Another unexpected and remarkable finding is that IFIS can occur more than one year after tamsulosin has been discontinued.1,2 Ninety-five percent of ASCRS survey respondents have experienced IFIS in patients with only a previous history of alpha-1 antagonist use.8 Histopathologic analysis of autopsy eyes from patients who were taking tamsulosin shows atrophy of the iris dilator muscle, which would be consistent with a semipermanent drug effect.9 Because stopping alpha blockers pre-operatively is of questionable benefit, only 11 percent of survey respondents routinely discontinue tamsulosin before cataract surgery.8
Ophthalmologists can now anticipate IFIS by eliciting a history of past or current systemic alpha-blocker use, and a number of alternative surgical strategies can be used to improve outcomes for these patients.1,2 However, ophthalmologists remain wary of the surgical complications associated with IFIS, such as iris damage, torn lens capsules, and vitreous prolapse.8 Ninety-five percent of the ASCRS survey respondents believe that tamsulosin still increases the difficulty of cataract surgery, and 77 percent believe that it increases the risks.8 Nearly two thirds of respondents would avoid tamsulosin if they themselves had a mildly symptomatic cataract.8 This group would take a non-selective alpha-1 antagonist, avoid alpha-1 antagonists altogether, or have their mildly symptomatic cataract removed first.

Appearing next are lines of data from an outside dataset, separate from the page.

(* ===== verification/EzPreinit.v ===== *)
(** * Start-up: country and MAC address from the configuration file

    Models [ez_wifi_preinit], [ez_get_mac_addr] and the [ez_os_*] file helpers of
    [os_dep/linux/ez_wifi_config.c] over an explicit heap and table of open files.
    The kernel ([filp_open], [kmalloc], [kernel_read]) is a parameter, consulted with
    a call counter, so that any call may fail. [printk] has no effect on the state. *)
From Stdlib Require Import ZArith Lia Bool String.
From stdpp Require Import base option list numbers gmap fin_maps.
From S2P Require Import Prelude EzConfigVars EzCountry.
Local Open Scope Z_scope.

(** A [char *]: NULL, a heap block, or a string literal. *)
Inductive cptr : Type :=
| Null
| Heap (id : nat)
| Lit (text : list Z).

(** What the state of the module and of the kernel objects it holds is made of. *)
(* src: os_dep/linux/ez_wifi_config.c:29-30 rtw_channel_plan rtw_initmac *)
Record kst : Type := mkKst {
  heap : gmap nat (list Z);      (** live [kmalloc] blocks *)
  files : gmap nat Z;            (** open files: [f_pos] *)
  tick : nat;                    (** kernel calls so far *)
  rtw_channel_plan : Z;
  rtw_initmac : bool;            (** [rtw_initmac == ez_mac_addr] *)
  ez_mac_addr : list Z;          (** [u8 ez_mac_addr[17]] *)
}.

Definition KM (A : Type) : Type := kst -> res (A * kst).
Definition kret {A} (a : A) : KM A := fun s => Ok (a, s).
Definition kbind {A B} (m : KM A) (f : A -> KM B) : KM B :=
  fun s => match m s with Ok (a, s') => f a s' | Fault e => Fault e end.
Definition kfault {A} (e : fault) : KM A := fun _ => Fault e.
Definition klift {A} (m : res A) : KM A := fun s => x <- m ;; Ok (x, s).
Notation "x <~ m ;; k" := (kbind m (fun x => k))
  (at level 20, m at level 99, k at level 200) : c_scope.
Notation "' p <~ m ;; k" := (kbind m (fun x => match x with p => k end))
  (at level 20, p pattern, m at level 99, k at level 200) : c_scope.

Considering the prevalence of cataracts and BPH, many ophthalmologists worry about the prospect of increasing numbers of challenging IFIS cases as the population ages. Cataract surgery has long been the most frequent operation performed in the United States, and even before direct-to-consumer advertising, tamsulosin was the most widely prescribed medical treatment for BPH.

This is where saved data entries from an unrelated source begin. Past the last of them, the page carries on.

(* ===== verification/EzSc.v ===== *)
(** * Smart configuration and device discovery

    Models [os_dep/linux/ez_sc.c] and its callers in [core/rtw_mlme_ext.c] and
    [os_dep/linux/ioctl_linux.c]: the vendor element carried by probe frames, the
    handlers of received probe requests and responses, and the ioctls of the
    configuration program. The file's globals are the record [ez_state]; a handler is
    a function from the state to its result and the new state. User memory is the
    parameter [copy_from_user]; what is handed to the user is logged. *)
From Stdlib Require Import ZArith Lia Bool String.
From stdpp Require Import base option list numbers.
From S2P Require Import Prelude Ies.
Local Open Scope Z_scope.

(** ** Data *)

Definition EZ_SYNC_CODE_LEN := 5.
Definition EZ_VALUE_LEN := 32.
Definition EZ_NEW_SC_BUF_LEN := 512.
Definition EZ_DEVICE_SN_LEN := 9.
Definition EZ_DEVICE_INFO_LEN := 41.
Definition WLAN_MAX_VENDOR_IE_LEN := 255.

(** The element of a probe frame; [__attribute__((packed))], 42 bytes. *)
(* src: include/ez_wifi.h:19-26 struct ez_probe_t *)
Record ez_probe_t : Type := mkProbe {
  element : Z;
  element_len : Z;
  sync : list Z;
  id : Z;
  plen : Z;         (** [len] *)
  value : list Z;
}.

(* src: include/ez_wifi.h:31-36 struct ez_new_sc_t *)
Record ez_new_sc_t : Type := mkNewSc {
  enable : Z;
  done_ : Z;
  buf_ : list Z;
  len_ : Z;
}.

(* src: os_dep/linux/ez_sc.c:24-31 globals *)
Record ez_state : Type := mkEz {
  err_status : Z;                  (** [s8] *)
  smart_flg : Z;
  scan_flag : Z;
  ez_new_sc : ez_new_sc_t;
  DeviceInfo : list Z;
  probe_resp_t : ez_probe_t;
  probe_req_t : ez_probe_t;
  vendor_ie : list Z;              (** [mlmepriv.vendor_ie], its five rows in one block *)
  vendor_ielen : Z;
  vendor_ie_mask : Z;
  scans : nat;                     (** calls of [rtw_set_802_11_bssid_list_scan] *)
  to_user : list (Z * list Z);     (** what [copy_to_user] was given: address, bytes *)
}.

Definition set_err (v : Z) (s : ez_state) : ez_state :=
  mkEz v (smart_flg s) (scan_flag s) (ez_new_sc s) (DeviceInfo s) (probe_resp_t s)
    (probe_req_t s) (vendor_ie s) (vendor_ielen s) (vendor_ie_mask s) (scans s) (to_user s).
Definition set_smart (v : Z) (s : ez_state) : ez_state :=
  mkEz (err_status s) v (scan_flag s) (ez_new_sc s) (DeviceInfo s) (probe_resp_t s)
    (probe_req_t s) (vendor_ie s) (vendor_ielen s) (vendor_ie_mask s) (scans s) (to_user s).
Definition set_scan (v : Z) (s : ez_state) : ez_state :=
  mkEz (err_status s) (smart_flg s) v (ez_new_sc s) (DeviceInfo s) (probe_resp_t s)
    (probe_req_t s) (vendor_ie s) (vendor_ielen s) (vendor_ie_mask s) (scans s) (to_user s).
Definition set_new_sc (v : ez_new_sc_t) (s : ez_state) : ez_state :=
  mkEz (err_status s) (smart_flg s) (scan_flag s) v (DeviceInfo s) (probe_resp_t s)
    (probe_req_t s) (vendor_ie s) (vendor_ielen s) (vendor_ie_mask s) (scans s) (to_user s).
Definition set_device (v : list Z) (s : ez_state) : ez_state :=
  mkEz (err_status s) (smart_flg s) (scan_flag s) (ez_new_sc s) v (probe_resp_t s)
    (probe_req_t s) (vendor_ie s) (vendor_ielen s) (vendor_ie_mask s) (scans s) (to_user s).
Definition set_resp (v : ez_probe_t) (s : ez_state) : ez_state :=
  mkEz (err_status s) (smart_flg s) (scan_flag s) (ez_new_sc s) (DeviceInfo s) v
    (probe_req_t s) (vendor_ie s) (vendor_ielen s) (vendor_ie_mask s) (scans s) (to_user s).
Definition set_req (v : ez_probe_t) (s : ez_state) : ez_state :=
  mkEz (err_status s) (smart_flg s) (scan_flag s) (ez_new_sc s) (DeviceInfo s) (probe_resp_t s)
    v (vendor_ie s) (vendor_ielen s) (vendor_ie_mask s) (scans s) (to_user s).
Definition set_vendor (ie : list Z) (len mask : Z) (s : ez_state) : ez_state :=
  mkEz (err_status s) (smart_flg s) (scan_flag s) (ez_new_sc s) (DeviceInfo s) (probe_resp_t s)
    (probe_req_t s) ie len mask (scans s) (to_user s).
Definition start_scan (s : ez_state) : ez_state :=
  mkEz (err_status s) (smart_flg s) (scan_flag s) (ez_new_sc s) (DeviceInfo s) (probe_resp_t s)
    (probe_req_t s) (vendor_ie s) (vendor_ielen s) (vendor_ie_mask s) (S (scans s)) (to_user s).
Definition log_user (addr : Z) (b : list Z) (s : ez_state) : ez_state :=
  mkEz (err_status s) (smart_flg s) (scan_flag s) (ez_new_sc s) (DeviceInfo s) (probe_resp_t s)
    (probe_req_t s) (vendor_ie s) (vendor_ielen s) (vendor_ie_mask s) (scans s)
    (to_user s ++ [(addr, b)]).

Definition lo (v : Z) : Z := v mod 256.
Definition hi (v : Z) : Z := v / 256 mod 256.
Definition le16 (a b : Z) : Z := a + 256 * b.

(** The struct's bytes in memory, little endian, and back. *)
Definition probe_bytes (p : ez_probe_t) : list Z :=
  [element p; element_len p] ++ sync p ++ [lo (id p); hi (id p); plen p] ++ value p.

Definition probe_of_bytes (b : list Z) : ez_probe_t :=
  match b with
  | e :: l :: s0 :: s1 :: s2 :: s3 :: s4 :: i0 :: i1 :: n :: v =>
      mkProbe e l [s0; s1; s2; s3; s4] (le16 i0 i1) n v
  | _ => mkProbe 0 0 [] 0 0 []
  end.

Definition SIZEOF_PROBE := 42.
Definition probe0 : ez_probe_t := mkProbe 0 0 (zeros 5) 0 0 (zeros 32).
Definition new_sc0 : ez_new_sc_t := mkNewSc 0 0 (zeros 512) 0.

(* src: os_dep/linux/ez_sc.c:33-33 ez_sync_code *)
Definition ez_sync_code : list Z := bytes_of "EZVIZ".

(** ** Small accessors *)

(* src: os_dep/linux/ez_sc.c:35-39 ez_set_join_fail_reason *)
Definition ez_set_join_fail_reason (result : Z) (s : ez_state) : Z * ez_state :=
  (result, set_err (s8 result) s).
(* src: os_dep/linux/ez_sc.c:41-44 ez_get_join_fail_reason *)
Definition ez_get_join_fail_reason (s : ez_state) : Z := err_status s.
(* src: os_dep/linux/ez_sc.c:46-50 set_smartconfig_flag *)
Definition set_smartconfig_flag (flag : Z) (s : ez_state) : Z * ez_state := (0, set_smart flag s).
(* src: os_dep/linux/ez_sc.c:52-55 check_scan_flag *)
Definition check_scan_flag (s : ez_state) : Z := scan_flag s.
(* src: os_dep/linux/ez_sc.c:109-113 set_scan_flag *)
Definition set_scan_flag (flag : Z) (s : ez_state) : Z * ez_state :=
  (0, set_scan (if flag =? 0 then 0 else 1) s).

(** [null_sn] is never written: nine zero bytes. *)
(* src: os_dep/linux/ez_sc.c:373-376 check_sn_valid *)
Definition check_sn_valid (s : ez_state) : bool :=
  negb (list_eqb (take 9 (DeviceInfo s)) (zeros 9)).

(** ** Looking for the element *)

(* src: os_dep/linux/ez_sc.c:69-83 check_probe_sync_EID *)
Definition eid_turn (sn_valid : bool) (buf : list Z) (len : Z) (i : Z) : res (Z + Z) :=
  if negb (i <? len - 2) then Ok (inr 0)
  else
    c <- rd buf i ;;
    found <- (if if sn_valid then (c =? 207) || (c =? 209) else c =? 207
              then memcmp_eq buf (i + 2) ez_sync_code
              else Ok false) ;;
    if found then Ok (inr i)
    else n <- rd buf (i + 1) ;; Ok (inl (i + (n + 2))).

(** [None] is a NULL buffer. *)
(* src: os_dep/linux/ez_sc.c:57-86 check_probe_sync_EID *)
Definition check_probe_sync_EID (s : ez_state) (buf : option (list Z)) (len : Z) : res Z :=
  match buf with
  | None => Ok (-1)
  | Some buf => loop (eid_turn (check_sn_valid s) buf len) (S (Z.to_nat len)) 0
  end.

(* src: os_dep/linux/ez_sc.c:392-398 check_probe_sync_eid208 *)
Definition eid208_turn (buf : list Z) (len : Z) (i : Z) : res (Z + Z) :=
  if negb (i <? len - 8) then Ok (inr 0)
  else
    c <- rd buf i ;;
    found <- (if c =? 208 then memcmp_eq buf (i + 2) ez_sync_code else Ok false) ;;
    if found then Ok (inr i) else Ok (inl (i + 1)).

(* src: os_dep/linux/ez_sc.c:384-401 check_probe_sync_eid208 *)
Definition check_probe_sync_eid208 (buf : option (list Z)) (len : Z) : res Z :=
  match buf with
  | None => Ok (-1)
  | Some buf => loop (eid208_turn buf len) (S (Z.to_nat len)) 0
  end.

(** ** Received frames *)

(** [buf = pframe + 24]: the bytes of the frame's block after the MAC header. *)
Definition after_header (frame : list Z) : list Z := drop 24 frame.

(* src: os_dep/linux/ez_sc.c:88-107 ez_probe_req_handler *)
Definition ez_probe_req_handler (pframe : list Z) (len : Z) (s : ez_state) : res (Z * ez_state) :=
  let buf := after_header pframe in
  offset <- check_probe_sync_EID s (Some buf) (len - 24) ;;
  if 0 <? offset then
    ie_len <- rd buf (offset + 1) ;;
    ie <- rdn buf (offset + 2) ie_len ;;
    b <- wrn (buf_ (ez_new_sc s)) 0 ie ;;
    Ok (0, set_new_sc (mkNewSc (enable (ez_new_sc s)) 1 b ie_len) s)
  else Ok (0, s).

(* src: os_dep/linux/ez_sc.c:239-272 rtw_ezviz_ie_set *)
Definition rtw_ezviz_ie_set (mask : Z) (ie : list Z) (ielen : Z) (s : ez_state)
    : res (Z * ez_state) :=
  if mask =? 0 then
    v <- wrn (vendor_ie s) 0 (zeros (Z.to_nat (4 * WLAN_MAX_VENDOR_IE_LEN))) ;;
    Ok (-14, set_vendor v 0 0 s)
  else
    src <- rdn ie 0 ielen ;;
    v <- wrn (vendor_ie s) 0 src ;;
    Ok (0, set_vendor v ielen mask s).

What should prescribing doctors do? The prospect of IFIS is one of many considerations for patients who might otherwise benefit from systemic alpha-1 antagonists, but who also have cataracts. The two largest global ophthalmology organizations, the ASCRS and the American Academy of Ophthalmology, issued a joint IFIS educational update statement in July 2008 asking prescribing physicians to consider involving an ophthalmologist before initiating alpha-1 antagonists in patients with known cataracts. Physicians should also remind patients already taking systemic alpha-1 antagonists to report this medication history before having any eye surgery.

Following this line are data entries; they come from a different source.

Definition SCN := 0.
Definition SCA := 1.
Definition SCB := 3.
Definition HAL_PRIME_CHNL_OFFSET_DONT_CARE := 0.
Definition HAL_PRIME_CHNL_OFFSET_LOWER := 1.
Definition HAL_PRIME_CHNL_OFFSET_UPPER := 2.

(* src: core/rtw_ieee80211.c:307-317 secondary_ch_offset_to_hal_ch_offset *)
Definition secondary_ch_offset_to_hal_ch_offset (ch_offset : Z) : Z :=
  if ch_offset =? SCN then HAL_PRIME_CHNL_OFFSET_DONT_CARE
  else if ch_offset =? SCA then HAL_PRIME_CHNL_OFFSET_LOWER
  else if ch_offset =? SCB then HAL_PRIME_CHNL_OFFSET_UPPER
  else HAL_PRIME_CHNL_OFFSET_DONT_CARE.

(* src: core/rtw_ieee80211.c:319-329 hal_ch_offset_to_secondary_ch_offset *)
Definition hal_ch_offset_to_secondary_ch_offset (ch_offset : Z) : Z :=
  if ch_offset =? HAL_PRIME_CHNL_OFFSET_DONT_CARE then SCN
  else if ch_offset =? HAL_PRIME_CHNL_OFFSET_LOWER then SCA
  else if ch_offset =? HAL_PRIME_CHNL_OFFSET_UPPER then SCB
  else SCN.

(* src: core/rtw_ieee80211.c:331-334 rtw_set_ie_secondary_ch_offset *)
Definition rtw_set_ie_secondary_ch_offset (b : list Z) (pbuf : Z) (frlen : option Z) (secondary_ch_offset : Z) :=
  rtw_set_ie b pbuf 62 1 [secondary_ch_offset] frlen.

(* src: core/rtw_ieee80211.c:336-347 rtw_set_ie_mesh_ch_switch_parm *)
Definition rtw_set_ie_mesh_ch_switch_parm (b : list Z) (pbuf : Z) (frlen : option Z) (ttl flags reason precedence : Z) :=
  rtw_set_ie b pbuf 0x118 6
    [ttl; flags; reason mod 256; reason / 256; precedence mod 256; precedence / 256] frlen.

(** ** Searches *)

(** One turn at [p], [i] bytes into the search; the element is returned with the
    length of its body. *)
(* src: core/rtw_ieee80211.c:363-374 rtw_get_ie *)
Definition get_ie_turn (b : list Z) (index limit : Z) (st : Z * Z)
    : res ((Z * Z) + option (Z * Z)) :=
  let '(p, i) := st in
  c <- rd b p ;;
  if c =? index then n <- rd b (p + 1) ;; Ok (inr (Some (p, n)))
  else
    tmp <- rd b (p + 1) ;;
    if limit <=? i + (tmp + 2) then Ok (inr None)
    else Ok (inl (p + (tmp + 2), i + (tmp + 2))).

(** [None] is NULL. When nothing is found [*len] is 0, or untouched if [limit < 1]. *)
(* src: core/rtw_ieee80211.c:352-376 rtw_get_ie *)
Definition rtw_get_ie (b : list Z) (pbuf index limit : Z) : res (option (Z * Z)) :=
  if limit <? 1 then Ok None
  else loop (get_ie_turn b index limit) (Z.to_nat limit) (pbuf, 0).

Another interesting question is whether 5-alpha reductase inhibitors, such as finasteride (Proscar), will be prescribed more often as a treatment for BPH, particularly in patients with cataracts. The Prostate Cancer Prevention Trial (PCPT) is a prospective, randomized, placebo-controlled study sponsored by the National Cancer Institute. The study followed nearly 19,000 men older than 55 years for seven years. In 2003, the initial PCPT results reported that finasteride reduced the overall incidence of prostate cancer by 25 percent, but seemed to increase the risk of aggressive malignancies.10
Three recent studies reported in May 2008 appear to have allayed these concerns.11–13 A comprehensive re-evaluation of PCPT data using advanced statistical modeling techniques and a re-assessment of prostate tissue biopsies from the study showed that finasteride reduced the risk of prostate cancer by 30 percent and was not associated with more aggressive cancers. As a generic medication approved for BPH, finasteride does not cause IFIS and is an alternative to alpha-1 antagonists for patients with known cataracts.
Managing the side effects and complex interactions of a lengthy medication list is challenging, and ophthalmologists respect and admire the ability of our primary care colleagues to do this. With the goal of reducing cataract surgical complications, we welcome the opportunity to be a resource for you and our mutual patients on this issue.